(** ** HTTP data *)

(** A [Headers] object: names are case-insensitive and kept in lower case. *)
Abbreviation Headers := (gmap string string).

Definition headers_get (name : string) (h : Headers) : option string :=
  h !! toLowerCase name.

Definition headers_set (name value : string) (h : Headers) : Headers :=
  <[toLowerCase name := value]> h.

(** [new Headers(init)] for an object literal [init]. *)
Definition headers_of (init : list (string * string)) : Headers :=
  foldl (fun h kv => headers_set kv.1 kv.2 h) ∅ init.

Record Request := {
  method : string;
  pathname : string;                 (* [new URL(request.url).pathname] *)
  searchParams : gmap string string; (* first value of each query parameter *)
  req_headers : Headers
}.

(** What the debug endpoints serialise with [JSON.stringify(_, null, 2)]. *)
Inductive DebugReport :=
| ReportNoOrigin
| ReportLive (testUrl : string) (res_status : nat) (res_statusText : string)
    (elapsedMs : Z) (responseHeaders : Headers) (bodyPreview : string)
| ReportLiveError (testUrl : string) (error : string)
| ReportListing (truncated : bool) (count : nat) (objects : list (string * Z)).

Inductive Body :=
| BodyNull
| BodyText (s : string)
| BodyStream (bytes : string)
| BodyJson (r : DebugReport).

^^^^

Instructions to follow - Reproduce the entries exactly, dropping nothing.

Answer to this task -
(** ** HTTP data *)

(** A [Headers] object: names are case-insensitive and kept in lower case. *)
Abbreviation Headers := (gmap string string).

Definition headers_get (name : string) (h : Headers) : option string :=
  h !! toLowerCase name.

Definition headers_set (name value : string) (h : Headers) : Headers :=
  <[toLowerCase name := value]> h.

(** [new Headers(init)] for an object literal [init]. *)
Definition headers_of (init : list (string * string)) : Headers :=
  foldl (fun h kv => headers_set kv.1 kv.2 h) ∅ init.

Record Request := {
  method : string;
  pathname : string;                 (* [new URL(request.url).pathname] *)
  searchParams : gmap string string; (* first value of each query parameter *)
  req_headers : Headers
}.

(** What the debug endpoints serialise with [JSON.stringify(_, null, 2)]. *)
Inductive DebugReport :=
| ReportNoOrigin
| ReportLive (testUrl : string) (res_status : nat) (res_statusText : string)
    (elapsedMs : Z) (responseHeaders : Headers) (bodyPreview : string)
| ReportLiveError (testUrl : string) (error : string)
| ReportListing (truncated : bool) (count : nat) (objects : list (string * Z)).

Inductive Body :=
| BodyNull
| BodyText (s : string)
| BodyStream (bytes : string)
| BodyJson (r : DebugReport).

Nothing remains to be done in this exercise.